Sunday, January 10, 2010

School

School
It has been a while since I posted. Not too much new to tell everyone. School is going well for Kylee. She is almost up to staying for the full 3 hours and will probably start riding the bus next week. I called the bus garage on Friday and pick up is at 6:55 am and school starts at 8:00. I felt that was way to long for her to be on the bus so we are going to have them drop off all the other kids and come back and get her. So she probably won't be starting school until 8:15 but that is better then an hour bus ride. Then she will ride the bus home with the other kids which is only 30 minute ride home. Our nurses will be with her the whole time. I think on Friday they were happy they were there. Kylee was so sleepy when she left for school. The nurse said once they were there for a while she looked like her lips were blue and her hands and feet were so cold and her fingers didn't have good response time. Our nurse decided to check her BP and couldn't hear it. When she finally got it she said it was normal but very faint. So they were going to send her home when just like that she woke up and everything was great. It is funny how fast she changes. I'm still adjusting to her being in school. She just seems like such a big girl. She has a little red headed boy in her class that really likes to play with her (taking after mom with those red headed boys). She made us a wonderful Christmas present. It was a heart with her hand prints on it and a little poem about hand prints. Enough to make anyone cry.
Diapers Never End
Kylee has been having major issues with #2 diapers again. They seem never ending. Around Christmas time we thought she had C-diff again but the test came back negative. She was so uncomfortable and would cry until she would go to the bathroom. So we tested her again and it is still negative. Her bottom is getting so sore from going so much. You no more then change her and 5 minutes later you have to change her again. No fun for either of us. Then last week one day she had blood coming out of her stomach drainage tube. I called the Dr about it and he said he just thinks her stomach is irritate and to clean her stomach with salt water. I have to push salt water into her tummy and then leave it in there for a while and suck it back out. This is suppose to help it heal. Just one more thing to added to my nursing degree :)
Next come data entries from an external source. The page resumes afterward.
(** X12: the module with STAGE and API_URL is evaluated as a whole: it
    throws, and exports nothing, exactly when [window._env_] is not
    defined and one of the two keys has no build-time value; a build-time
    value for the other key does not save it. Otherwise it exports what
    the two accessors yield. *)
Theorem constants_ts_throws_iff (ime : ImportMetaEnv) (w : Window) :
  (constants_ts ime w = ModuleThrows
   <-> _env_ w = None
       /\ (provided (get_property ime (txt "STAGE")) = false
           \/ provided (get_property ime (txt "API_URL")) = false))
  /\ (forall stage api_url,
        constants_ts ime w = Exported stage api_url
        <-> STAGE ime w = Normal stage /\ API_URL ime w = Normal api_url).
Proof.
  pose proof (nullish_coalesce_throws (get_property ime (txt "STAGE")) w
                (txt "STAGE")) as TS.
  pose proof (nullish_coalesce_throws (get_property ime (txt "API_URL")) w
                (txt "API_URL")) as TA.
  fold (STAGE ime w) in TS. fold (API_URL ime w) in TA.
  unfold constants_ts. split.
  - destruct (STAGE ime w) as [s|].
    + destruct (API_URL ime w) as [a|].
      * split; [discriminate|]. intros [Hw [H|H]].
        -- discriminate (proj2 TS (conj H Hw)).
        -- discriminate (proj2 TA (conj H Hw)).
      * split; [|reflexivity]. intros _.
        destruct (proj1 TA eq_refl) as [H Hw]. auto.
    + split; [|reflexivity]. intros _.
      destruct (proj1 TS eq_refl) as [H Hw]. auto.
  - intros stage api_url. destruct (STAGE ime w) as [s|].
    + destruct (API_URL ime w) as [a|].
      * split; [intros [= -> ->]; auto|intros [[= ->] [= ->]]; reflexivity].
      * split; [discriminate|intros [_ H]; discriminate].
    + split; [discriminate|intros [H _]; discriminate].
Qed.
We also found out that she was lacking some of her vitamins. Her milk she drinks is suppose to have everything she needs but she is lacking magnesium and selenium so 2 more medications to add to her day. She takes so many. We also have to have her thyroid checked again and if it that is not better she will be having some more medication added to her day. Her TSH level and her T3 and T4 were all abnormal for 2 tests in a row but they wanted to give her a month and see if it changes.
Other then that not much new to post. Things are going good. I have pictures but can't find the cord to the camera so will post them as soon as I can find it.